- _The data_:
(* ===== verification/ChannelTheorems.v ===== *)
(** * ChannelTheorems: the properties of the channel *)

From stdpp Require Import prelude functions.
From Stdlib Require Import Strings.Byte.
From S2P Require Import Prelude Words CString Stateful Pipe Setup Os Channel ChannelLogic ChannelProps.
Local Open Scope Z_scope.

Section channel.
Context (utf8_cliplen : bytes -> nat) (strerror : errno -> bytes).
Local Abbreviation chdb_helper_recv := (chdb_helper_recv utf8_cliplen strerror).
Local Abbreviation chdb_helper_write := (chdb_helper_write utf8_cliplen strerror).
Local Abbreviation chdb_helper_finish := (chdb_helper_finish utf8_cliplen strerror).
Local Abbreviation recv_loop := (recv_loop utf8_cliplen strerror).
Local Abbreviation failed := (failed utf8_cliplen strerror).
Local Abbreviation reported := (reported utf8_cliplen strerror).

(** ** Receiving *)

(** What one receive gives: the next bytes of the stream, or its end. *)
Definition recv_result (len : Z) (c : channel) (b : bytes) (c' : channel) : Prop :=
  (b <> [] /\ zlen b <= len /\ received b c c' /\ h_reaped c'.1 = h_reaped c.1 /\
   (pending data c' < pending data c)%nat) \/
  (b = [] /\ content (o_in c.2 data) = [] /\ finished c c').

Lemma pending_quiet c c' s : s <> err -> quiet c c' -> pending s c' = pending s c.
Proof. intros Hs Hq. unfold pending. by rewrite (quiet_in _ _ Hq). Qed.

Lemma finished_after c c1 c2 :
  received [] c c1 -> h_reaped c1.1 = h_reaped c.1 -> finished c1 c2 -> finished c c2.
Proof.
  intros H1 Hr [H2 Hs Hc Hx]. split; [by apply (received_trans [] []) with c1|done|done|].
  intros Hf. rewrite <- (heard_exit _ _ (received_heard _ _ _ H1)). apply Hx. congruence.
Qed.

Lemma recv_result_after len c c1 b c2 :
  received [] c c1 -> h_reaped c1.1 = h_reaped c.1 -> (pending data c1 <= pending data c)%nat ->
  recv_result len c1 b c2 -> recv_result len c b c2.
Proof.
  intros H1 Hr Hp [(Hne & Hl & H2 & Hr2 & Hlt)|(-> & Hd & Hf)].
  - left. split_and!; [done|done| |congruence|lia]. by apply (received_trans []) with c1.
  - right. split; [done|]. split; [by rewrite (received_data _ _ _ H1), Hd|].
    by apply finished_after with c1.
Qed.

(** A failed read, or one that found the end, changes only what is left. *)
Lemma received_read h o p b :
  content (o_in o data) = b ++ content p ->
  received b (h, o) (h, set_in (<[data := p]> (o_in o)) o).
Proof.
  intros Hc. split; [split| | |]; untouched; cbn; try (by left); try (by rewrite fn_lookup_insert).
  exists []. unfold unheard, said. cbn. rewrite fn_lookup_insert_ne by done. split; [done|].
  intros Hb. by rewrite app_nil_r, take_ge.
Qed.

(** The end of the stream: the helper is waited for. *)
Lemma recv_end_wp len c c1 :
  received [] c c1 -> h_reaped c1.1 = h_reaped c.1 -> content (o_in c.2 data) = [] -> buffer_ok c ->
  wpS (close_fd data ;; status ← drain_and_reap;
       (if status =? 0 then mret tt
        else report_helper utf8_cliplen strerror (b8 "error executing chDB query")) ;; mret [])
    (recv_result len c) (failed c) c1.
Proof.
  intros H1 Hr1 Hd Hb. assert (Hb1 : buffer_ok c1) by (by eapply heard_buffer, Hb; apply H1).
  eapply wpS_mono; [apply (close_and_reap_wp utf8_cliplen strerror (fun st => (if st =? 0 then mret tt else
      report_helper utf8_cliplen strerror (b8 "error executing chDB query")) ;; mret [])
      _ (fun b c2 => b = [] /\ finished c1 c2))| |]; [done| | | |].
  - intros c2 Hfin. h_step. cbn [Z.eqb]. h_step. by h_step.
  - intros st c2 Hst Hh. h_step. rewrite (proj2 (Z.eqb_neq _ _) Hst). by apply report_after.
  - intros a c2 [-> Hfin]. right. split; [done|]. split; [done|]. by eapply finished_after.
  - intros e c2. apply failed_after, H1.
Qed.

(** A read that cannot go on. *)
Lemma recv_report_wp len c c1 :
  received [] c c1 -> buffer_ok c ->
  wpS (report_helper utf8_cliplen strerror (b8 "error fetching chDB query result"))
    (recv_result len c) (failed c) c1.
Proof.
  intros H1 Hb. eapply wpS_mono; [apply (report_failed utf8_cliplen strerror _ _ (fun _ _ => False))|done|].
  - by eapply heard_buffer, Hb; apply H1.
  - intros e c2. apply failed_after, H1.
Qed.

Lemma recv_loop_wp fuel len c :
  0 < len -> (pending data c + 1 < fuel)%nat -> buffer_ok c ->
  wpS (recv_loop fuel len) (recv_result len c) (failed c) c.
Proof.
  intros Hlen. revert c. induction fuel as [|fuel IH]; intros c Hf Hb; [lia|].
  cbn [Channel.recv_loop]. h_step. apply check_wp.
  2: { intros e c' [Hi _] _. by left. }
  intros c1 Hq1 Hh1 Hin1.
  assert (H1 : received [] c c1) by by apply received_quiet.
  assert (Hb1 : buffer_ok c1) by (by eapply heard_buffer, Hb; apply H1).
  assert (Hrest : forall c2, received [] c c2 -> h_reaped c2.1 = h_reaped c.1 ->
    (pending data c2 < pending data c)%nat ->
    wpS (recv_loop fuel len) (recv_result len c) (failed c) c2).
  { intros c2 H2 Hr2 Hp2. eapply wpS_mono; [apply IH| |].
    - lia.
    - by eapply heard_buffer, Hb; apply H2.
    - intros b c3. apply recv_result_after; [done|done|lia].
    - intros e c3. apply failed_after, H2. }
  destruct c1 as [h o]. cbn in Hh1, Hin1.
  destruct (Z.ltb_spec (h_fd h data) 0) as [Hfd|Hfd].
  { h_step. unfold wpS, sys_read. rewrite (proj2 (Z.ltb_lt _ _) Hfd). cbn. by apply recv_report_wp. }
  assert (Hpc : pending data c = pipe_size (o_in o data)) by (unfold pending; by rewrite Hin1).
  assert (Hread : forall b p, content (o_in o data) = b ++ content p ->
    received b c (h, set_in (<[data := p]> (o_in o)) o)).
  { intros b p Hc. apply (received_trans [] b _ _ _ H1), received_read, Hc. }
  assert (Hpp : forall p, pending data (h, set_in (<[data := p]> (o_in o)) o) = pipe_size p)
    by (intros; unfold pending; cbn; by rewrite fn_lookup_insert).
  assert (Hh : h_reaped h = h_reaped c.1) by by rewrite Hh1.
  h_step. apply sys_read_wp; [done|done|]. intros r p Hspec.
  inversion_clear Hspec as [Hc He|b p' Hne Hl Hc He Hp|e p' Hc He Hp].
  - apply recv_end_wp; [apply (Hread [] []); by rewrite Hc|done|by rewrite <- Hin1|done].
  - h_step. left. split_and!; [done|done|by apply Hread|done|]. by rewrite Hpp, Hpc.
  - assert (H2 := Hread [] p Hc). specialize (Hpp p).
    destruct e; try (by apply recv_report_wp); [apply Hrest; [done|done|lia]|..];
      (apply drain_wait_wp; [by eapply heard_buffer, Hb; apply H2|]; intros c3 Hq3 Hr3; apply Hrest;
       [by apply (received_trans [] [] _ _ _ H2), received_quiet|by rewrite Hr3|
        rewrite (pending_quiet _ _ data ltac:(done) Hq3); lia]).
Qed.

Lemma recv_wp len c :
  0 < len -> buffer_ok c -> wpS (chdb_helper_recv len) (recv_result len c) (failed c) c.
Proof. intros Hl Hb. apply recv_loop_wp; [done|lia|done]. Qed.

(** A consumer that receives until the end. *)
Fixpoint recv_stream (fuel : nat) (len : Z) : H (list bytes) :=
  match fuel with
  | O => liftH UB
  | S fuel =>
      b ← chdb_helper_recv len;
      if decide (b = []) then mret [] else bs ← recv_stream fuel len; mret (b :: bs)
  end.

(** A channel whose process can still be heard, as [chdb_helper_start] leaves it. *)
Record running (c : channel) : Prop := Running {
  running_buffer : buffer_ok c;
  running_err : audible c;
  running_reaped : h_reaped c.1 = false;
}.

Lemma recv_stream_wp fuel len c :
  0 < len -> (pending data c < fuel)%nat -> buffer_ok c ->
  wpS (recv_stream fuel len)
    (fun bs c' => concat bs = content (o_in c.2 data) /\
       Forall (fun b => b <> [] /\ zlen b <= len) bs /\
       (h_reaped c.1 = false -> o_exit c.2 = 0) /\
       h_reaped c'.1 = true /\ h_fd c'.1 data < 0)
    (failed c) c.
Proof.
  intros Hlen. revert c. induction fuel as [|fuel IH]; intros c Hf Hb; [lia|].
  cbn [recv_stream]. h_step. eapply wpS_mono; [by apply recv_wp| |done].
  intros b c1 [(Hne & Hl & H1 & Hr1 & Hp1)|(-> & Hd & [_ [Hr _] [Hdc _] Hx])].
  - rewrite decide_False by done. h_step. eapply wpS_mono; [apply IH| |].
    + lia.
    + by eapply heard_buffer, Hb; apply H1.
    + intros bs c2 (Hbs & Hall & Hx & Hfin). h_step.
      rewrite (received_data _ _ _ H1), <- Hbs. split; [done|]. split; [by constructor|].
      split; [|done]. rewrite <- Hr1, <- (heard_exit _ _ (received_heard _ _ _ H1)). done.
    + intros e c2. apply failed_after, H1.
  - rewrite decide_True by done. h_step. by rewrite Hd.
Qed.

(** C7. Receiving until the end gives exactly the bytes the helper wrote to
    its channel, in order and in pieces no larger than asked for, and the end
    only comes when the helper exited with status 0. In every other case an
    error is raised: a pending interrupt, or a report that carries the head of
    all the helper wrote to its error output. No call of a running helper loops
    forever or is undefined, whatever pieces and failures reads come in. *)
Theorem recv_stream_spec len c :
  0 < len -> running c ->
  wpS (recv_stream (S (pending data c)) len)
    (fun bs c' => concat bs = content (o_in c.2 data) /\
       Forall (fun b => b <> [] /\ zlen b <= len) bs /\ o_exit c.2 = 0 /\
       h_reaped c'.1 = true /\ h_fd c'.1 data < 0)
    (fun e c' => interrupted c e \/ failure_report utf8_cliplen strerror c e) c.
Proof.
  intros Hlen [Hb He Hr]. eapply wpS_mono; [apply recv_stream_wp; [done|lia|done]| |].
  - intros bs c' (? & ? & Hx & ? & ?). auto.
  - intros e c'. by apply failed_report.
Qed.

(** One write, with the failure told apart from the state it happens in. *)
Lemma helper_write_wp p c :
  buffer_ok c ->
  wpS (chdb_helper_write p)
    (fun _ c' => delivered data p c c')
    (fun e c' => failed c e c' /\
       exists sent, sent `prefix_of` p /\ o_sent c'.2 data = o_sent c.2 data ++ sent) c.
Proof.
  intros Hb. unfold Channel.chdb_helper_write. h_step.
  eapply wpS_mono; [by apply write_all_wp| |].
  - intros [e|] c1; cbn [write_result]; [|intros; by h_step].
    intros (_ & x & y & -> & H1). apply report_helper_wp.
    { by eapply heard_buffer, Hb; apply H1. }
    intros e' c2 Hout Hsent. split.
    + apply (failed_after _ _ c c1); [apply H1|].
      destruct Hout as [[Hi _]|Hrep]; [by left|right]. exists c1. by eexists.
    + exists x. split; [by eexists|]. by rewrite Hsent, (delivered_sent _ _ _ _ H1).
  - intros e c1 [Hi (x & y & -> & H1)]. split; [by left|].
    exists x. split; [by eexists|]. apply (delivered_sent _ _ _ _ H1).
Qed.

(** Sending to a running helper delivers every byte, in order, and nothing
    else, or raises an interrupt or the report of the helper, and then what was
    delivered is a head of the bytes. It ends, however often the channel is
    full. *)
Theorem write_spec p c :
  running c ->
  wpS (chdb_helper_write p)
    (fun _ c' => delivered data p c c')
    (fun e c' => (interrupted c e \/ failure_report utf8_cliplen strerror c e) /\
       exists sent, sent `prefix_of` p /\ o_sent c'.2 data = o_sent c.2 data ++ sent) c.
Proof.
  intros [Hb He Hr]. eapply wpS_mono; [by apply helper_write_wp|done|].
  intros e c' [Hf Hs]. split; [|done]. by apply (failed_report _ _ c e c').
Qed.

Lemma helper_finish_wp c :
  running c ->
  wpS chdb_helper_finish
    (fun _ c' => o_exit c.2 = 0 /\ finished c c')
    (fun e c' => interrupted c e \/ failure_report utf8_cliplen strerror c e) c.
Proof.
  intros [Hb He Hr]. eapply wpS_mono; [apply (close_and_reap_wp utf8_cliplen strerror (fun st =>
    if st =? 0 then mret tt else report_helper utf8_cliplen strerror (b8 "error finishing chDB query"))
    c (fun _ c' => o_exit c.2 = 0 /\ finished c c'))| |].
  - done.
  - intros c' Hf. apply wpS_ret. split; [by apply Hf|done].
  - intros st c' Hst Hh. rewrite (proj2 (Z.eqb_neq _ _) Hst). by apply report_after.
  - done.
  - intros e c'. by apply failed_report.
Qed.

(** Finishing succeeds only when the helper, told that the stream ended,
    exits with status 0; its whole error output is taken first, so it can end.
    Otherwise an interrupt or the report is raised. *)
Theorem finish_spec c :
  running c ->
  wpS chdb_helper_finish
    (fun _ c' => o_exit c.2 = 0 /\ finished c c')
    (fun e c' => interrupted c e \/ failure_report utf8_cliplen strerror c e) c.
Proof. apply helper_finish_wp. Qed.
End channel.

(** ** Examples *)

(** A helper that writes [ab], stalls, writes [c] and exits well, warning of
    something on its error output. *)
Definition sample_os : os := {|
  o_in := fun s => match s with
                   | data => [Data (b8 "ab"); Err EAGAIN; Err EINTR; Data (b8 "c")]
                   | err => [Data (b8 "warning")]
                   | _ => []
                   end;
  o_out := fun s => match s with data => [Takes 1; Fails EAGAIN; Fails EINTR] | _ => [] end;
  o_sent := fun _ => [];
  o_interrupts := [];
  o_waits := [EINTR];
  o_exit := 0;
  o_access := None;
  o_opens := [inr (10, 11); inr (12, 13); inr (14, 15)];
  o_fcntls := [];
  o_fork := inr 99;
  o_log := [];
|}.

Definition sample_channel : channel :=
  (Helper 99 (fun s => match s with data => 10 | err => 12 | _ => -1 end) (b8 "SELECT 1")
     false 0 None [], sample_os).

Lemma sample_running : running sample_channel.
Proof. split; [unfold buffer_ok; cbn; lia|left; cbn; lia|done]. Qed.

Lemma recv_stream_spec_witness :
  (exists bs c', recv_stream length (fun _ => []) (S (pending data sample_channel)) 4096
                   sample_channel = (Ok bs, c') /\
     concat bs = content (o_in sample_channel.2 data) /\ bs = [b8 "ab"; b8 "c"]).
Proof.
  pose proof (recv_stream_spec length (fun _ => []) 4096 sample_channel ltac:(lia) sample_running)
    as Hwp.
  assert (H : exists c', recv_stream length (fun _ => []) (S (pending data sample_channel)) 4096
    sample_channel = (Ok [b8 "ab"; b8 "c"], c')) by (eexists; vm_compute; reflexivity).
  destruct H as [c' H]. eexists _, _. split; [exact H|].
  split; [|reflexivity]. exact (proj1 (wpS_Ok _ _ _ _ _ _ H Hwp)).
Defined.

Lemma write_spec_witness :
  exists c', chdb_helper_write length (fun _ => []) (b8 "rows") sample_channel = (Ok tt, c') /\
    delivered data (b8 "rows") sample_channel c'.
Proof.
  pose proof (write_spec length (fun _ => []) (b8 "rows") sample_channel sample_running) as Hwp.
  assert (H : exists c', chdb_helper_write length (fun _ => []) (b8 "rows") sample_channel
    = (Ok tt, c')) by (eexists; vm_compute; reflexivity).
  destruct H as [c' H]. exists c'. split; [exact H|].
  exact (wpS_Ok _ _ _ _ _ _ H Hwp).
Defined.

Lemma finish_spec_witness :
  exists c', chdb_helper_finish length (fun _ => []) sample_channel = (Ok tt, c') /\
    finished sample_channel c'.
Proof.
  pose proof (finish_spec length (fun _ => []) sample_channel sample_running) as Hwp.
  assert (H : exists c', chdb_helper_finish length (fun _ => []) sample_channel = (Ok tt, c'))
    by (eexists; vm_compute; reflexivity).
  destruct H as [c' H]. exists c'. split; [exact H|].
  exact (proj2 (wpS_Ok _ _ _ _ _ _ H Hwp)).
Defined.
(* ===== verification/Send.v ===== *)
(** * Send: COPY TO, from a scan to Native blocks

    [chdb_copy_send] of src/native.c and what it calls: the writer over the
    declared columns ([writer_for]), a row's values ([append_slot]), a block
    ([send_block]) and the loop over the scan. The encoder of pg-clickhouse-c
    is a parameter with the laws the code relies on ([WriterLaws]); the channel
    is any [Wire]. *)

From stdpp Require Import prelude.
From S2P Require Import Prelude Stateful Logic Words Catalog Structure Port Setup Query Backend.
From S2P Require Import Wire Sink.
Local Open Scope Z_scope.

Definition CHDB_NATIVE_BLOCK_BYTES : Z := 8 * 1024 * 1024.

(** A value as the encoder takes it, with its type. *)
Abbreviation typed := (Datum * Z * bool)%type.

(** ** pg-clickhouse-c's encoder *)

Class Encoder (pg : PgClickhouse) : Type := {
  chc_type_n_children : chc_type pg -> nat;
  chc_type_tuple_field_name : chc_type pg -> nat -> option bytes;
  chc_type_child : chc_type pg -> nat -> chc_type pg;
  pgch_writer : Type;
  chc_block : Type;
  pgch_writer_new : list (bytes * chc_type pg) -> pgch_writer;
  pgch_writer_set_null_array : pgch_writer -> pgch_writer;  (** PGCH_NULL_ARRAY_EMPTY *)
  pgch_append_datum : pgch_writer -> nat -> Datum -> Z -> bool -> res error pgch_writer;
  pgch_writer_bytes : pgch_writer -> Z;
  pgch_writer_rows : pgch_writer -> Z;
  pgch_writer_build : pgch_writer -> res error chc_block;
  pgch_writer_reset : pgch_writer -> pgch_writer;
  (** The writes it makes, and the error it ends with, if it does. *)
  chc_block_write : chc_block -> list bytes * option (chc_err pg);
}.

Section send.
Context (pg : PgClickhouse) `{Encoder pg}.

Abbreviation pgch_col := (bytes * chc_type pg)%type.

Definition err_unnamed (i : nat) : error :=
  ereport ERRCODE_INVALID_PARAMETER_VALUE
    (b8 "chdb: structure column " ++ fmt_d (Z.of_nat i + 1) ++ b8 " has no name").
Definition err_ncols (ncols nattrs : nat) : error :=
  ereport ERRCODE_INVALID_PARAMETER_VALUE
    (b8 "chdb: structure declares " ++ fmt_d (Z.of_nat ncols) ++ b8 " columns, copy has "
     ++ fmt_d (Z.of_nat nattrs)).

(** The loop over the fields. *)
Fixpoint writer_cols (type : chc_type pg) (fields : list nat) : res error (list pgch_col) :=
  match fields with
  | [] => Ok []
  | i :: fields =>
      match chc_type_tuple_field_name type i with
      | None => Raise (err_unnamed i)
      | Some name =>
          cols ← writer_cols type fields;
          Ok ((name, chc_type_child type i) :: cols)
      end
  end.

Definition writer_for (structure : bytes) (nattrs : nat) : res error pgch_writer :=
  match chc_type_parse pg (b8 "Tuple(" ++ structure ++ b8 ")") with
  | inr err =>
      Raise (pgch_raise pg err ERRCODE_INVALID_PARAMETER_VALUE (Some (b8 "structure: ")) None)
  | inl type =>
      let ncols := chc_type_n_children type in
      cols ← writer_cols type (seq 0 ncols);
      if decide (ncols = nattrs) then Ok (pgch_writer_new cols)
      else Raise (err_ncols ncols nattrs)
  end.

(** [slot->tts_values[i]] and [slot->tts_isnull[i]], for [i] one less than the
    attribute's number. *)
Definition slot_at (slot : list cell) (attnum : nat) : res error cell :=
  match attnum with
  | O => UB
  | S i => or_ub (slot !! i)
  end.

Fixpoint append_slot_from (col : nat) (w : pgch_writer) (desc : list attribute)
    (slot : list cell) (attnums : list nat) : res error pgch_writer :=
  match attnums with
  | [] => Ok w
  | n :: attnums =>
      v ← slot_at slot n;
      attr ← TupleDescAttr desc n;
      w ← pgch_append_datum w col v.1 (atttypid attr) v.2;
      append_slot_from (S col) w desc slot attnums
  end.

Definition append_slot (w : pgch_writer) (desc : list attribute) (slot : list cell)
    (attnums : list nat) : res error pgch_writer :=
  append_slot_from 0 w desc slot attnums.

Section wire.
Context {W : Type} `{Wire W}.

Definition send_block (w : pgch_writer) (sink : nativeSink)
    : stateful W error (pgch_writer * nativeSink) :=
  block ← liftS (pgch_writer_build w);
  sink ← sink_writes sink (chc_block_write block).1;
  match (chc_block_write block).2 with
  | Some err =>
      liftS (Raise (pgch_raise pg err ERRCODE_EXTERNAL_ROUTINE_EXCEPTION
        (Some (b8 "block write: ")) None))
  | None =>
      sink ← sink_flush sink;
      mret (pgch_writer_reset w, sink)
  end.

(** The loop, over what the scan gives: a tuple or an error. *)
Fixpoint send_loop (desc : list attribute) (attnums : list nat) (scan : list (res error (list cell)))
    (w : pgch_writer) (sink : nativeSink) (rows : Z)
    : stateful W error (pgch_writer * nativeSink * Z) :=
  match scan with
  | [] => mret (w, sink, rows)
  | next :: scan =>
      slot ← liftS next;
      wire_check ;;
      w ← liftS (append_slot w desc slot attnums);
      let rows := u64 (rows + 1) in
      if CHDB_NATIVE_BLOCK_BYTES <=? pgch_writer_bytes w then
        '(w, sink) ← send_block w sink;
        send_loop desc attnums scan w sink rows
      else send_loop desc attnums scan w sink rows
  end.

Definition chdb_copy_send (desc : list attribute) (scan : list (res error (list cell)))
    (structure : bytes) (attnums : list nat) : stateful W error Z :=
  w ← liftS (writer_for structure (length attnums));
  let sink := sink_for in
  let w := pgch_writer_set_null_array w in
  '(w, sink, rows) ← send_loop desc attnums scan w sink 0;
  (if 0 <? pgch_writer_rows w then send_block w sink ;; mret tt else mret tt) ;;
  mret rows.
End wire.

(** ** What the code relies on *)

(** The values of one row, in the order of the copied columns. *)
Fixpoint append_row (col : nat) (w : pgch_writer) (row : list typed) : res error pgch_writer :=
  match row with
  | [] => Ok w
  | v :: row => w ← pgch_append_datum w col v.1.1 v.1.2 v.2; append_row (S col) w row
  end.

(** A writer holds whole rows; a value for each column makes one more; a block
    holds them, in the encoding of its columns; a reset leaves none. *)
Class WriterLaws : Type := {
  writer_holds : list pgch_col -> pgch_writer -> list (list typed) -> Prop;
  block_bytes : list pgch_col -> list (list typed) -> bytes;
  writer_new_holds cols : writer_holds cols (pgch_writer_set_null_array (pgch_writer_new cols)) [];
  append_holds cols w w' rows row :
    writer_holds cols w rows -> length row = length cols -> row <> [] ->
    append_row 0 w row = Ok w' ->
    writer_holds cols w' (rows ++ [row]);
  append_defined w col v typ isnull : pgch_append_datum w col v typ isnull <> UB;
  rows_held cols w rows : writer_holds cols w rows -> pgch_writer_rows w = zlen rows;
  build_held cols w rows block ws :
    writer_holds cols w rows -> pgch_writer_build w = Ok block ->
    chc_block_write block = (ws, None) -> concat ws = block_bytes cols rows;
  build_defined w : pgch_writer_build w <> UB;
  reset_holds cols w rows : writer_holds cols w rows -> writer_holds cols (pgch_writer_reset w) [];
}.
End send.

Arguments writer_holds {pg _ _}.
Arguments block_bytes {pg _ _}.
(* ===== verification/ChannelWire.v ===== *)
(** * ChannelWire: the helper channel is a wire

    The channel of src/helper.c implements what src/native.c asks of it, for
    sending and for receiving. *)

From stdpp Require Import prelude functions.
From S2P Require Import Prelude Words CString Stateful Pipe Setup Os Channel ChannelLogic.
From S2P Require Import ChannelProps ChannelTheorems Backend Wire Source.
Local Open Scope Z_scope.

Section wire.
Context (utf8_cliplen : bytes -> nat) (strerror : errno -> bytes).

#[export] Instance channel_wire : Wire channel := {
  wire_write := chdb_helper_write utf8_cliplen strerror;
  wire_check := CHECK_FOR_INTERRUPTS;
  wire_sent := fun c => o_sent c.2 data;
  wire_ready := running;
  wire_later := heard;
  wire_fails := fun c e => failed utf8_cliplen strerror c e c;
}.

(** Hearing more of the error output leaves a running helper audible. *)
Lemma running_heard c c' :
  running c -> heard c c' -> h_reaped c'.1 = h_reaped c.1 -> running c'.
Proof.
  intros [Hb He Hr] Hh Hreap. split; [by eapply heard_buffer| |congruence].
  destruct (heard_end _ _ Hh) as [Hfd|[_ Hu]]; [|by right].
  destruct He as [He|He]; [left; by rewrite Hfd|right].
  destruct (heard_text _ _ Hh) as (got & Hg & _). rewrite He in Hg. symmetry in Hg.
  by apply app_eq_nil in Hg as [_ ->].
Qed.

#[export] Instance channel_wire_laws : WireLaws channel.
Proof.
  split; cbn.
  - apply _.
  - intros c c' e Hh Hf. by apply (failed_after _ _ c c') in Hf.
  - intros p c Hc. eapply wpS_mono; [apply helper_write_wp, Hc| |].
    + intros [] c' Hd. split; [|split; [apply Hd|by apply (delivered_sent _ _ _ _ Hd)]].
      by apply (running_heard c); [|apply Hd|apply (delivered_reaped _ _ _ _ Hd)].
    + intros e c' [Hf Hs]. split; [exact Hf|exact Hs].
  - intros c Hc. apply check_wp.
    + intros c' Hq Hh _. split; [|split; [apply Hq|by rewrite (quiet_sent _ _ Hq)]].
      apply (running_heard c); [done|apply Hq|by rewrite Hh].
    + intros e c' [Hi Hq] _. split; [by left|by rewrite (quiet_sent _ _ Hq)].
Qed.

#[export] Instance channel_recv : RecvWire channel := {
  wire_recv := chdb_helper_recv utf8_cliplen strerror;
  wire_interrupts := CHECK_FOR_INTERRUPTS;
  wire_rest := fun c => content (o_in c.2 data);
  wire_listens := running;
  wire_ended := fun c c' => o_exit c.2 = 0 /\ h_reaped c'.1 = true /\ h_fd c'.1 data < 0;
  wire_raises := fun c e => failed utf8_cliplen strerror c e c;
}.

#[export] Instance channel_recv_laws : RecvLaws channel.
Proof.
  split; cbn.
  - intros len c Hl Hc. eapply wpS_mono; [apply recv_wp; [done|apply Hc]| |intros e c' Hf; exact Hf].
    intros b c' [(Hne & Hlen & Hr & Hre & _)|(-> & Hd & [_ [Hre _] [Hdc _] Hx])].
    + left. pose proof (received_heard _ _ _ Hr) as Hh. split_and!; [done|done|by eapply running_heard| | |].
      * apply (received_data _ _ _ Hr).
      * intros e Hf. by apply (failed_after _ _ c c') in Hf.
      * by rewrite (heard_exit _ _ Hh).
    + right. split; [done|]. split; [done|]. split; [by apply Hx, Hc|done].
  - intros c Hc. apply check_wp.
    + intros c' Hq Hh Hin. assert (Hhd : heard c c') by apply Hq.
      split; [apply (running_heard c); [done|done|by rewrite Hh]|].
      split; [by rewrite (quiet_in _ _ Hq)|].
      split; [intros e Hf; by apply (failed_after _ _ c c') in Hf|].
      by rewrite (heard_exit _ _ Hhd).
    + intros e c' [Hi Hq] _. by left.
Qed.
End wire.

- _Problem requirements_: Whichever lines of the data include the word "PgClickhouse", pull them out.

- _Response to this task_:
Class Encoder (pg : PgClickhouse) : Type := {
Context (pg : PgClickhouse) `{Encoder pg}.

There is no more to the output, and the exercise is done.